Work to complete: Please show every line in the entries below that includes the word "method".

Stored items
Start of Block
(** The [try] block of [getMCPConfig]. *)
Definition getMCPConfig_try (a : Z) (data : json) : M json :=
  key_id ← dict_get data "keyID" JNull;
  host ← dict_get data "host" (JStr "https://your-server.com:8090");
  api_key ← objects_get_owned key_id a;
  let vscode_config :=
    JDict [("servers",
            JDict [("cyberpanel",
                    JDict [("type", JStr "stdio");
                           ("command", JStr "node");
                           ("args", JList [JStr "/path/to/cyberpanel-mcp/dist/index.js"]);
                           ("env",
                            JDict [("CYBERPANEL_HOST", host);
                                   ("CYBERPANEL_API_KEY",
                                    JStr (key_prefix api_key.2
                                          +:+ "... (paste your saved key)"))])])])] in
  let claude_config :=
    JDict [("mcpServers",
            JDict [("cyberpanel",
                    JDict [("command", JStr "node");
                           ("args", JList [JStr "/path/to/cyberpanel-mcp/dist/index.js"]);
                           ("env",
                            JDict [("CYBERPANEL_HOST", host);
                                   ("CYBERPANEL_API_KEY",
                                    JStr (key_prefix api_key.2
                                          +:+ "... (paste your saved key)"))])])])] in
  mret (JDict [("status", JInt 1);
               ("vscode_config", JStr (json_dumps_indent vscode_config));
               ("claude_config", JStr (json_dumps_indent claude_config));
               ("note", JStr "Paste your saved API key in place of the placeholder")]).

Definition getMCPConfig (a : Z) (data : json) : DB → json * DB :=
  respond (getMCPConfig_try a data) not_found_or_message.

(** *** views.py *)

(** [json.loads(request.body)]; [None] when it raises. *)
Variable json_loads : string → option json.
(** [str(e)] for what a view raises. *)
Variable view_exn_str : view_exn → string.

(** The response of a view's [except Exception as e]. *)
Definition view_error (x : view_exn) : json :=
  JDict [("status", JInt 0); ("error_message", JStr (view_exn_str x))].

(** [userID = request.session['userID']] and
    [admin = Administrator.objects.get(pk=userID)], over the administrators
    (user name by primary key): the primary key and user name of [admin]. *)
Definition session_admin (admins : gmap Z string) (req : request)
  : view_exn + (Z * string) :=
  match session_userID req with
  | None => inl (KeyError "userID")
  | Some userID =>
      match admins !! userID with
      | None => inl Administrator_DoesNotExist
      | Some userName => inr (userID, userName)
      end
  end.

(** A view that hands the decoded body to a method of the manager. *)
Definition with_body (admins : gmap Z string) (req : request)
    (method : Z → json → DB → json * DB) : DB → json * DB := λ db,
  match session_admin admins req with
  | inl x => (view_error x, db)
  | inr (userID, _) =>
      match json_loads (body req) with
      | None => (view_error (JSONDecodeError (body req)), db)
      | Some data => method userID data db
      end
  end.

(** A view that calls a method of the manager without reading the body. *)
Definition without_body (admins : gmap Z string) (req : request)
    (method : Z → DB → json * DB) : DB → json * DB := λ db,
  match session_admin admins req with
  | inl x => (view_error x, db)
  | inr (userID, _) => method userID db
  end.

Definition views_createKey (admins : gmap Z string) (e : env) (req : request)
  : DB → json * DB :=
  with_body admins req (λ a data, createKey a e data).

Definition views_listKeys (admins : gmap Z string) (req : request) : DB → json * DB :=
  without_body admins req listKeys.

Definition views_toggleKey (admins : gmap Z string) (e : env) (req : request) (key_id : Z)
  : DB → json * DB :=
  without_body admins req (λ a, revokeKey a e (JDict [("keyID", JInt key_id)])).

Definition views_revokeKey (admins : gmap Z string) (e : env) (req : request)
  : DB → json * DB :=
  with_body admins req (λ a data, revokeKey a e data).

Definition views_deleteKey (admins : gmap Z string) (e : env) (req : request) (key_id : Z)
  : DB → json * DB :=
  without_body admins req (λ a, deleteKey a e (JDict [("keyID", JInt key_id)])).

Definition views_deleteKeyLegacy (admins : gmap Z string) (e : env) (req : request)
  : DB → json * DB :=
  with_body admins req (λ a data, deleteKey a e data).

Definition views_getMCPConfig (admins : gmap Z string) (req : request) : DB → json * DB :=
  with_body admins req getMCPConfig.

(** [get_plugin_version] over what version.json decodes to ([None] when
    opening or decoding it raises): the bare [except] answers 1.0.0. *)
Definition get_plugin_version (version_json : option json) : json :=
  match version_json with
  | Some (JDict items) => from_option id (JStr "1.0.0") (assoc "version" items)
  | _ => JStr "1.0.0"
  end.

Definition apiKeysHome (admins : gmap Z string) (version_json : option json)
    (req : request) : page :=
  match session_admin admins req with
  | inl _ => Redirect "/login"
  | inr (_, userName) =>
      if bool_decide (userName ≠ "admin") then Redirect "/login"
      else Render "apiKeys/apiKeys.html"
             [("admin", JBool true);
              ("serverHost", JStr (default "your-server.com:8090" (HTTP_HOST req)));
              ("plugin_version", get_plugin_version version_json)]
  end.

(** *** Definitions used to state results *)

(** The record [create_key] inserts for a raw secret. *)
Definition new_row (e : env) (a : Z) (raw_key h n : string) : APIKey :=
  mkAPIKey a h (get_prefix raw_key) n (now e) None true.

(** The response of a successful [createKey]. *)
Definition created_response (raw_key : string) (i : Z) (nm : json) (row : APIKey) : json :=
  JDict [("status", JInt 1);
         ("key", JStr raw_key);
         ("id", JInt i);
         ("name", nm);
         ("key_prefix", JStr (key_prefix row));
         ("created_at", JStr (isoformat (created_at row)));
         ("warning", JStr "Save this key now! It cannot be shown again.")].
End of Block
Response to this exercise:
(** A view that hands the decoded body to a method of the manager. *)
    (method : Z → json → DB → json * DB) : DB → json * DB := λ db,
      | Some data => method userID data db
(** A view that calls a method of the manager without reading the body. *)
    (method : Z → DB → json * DB) : DB → json * DB := λ db,
  | inr (userID, _) => method userID db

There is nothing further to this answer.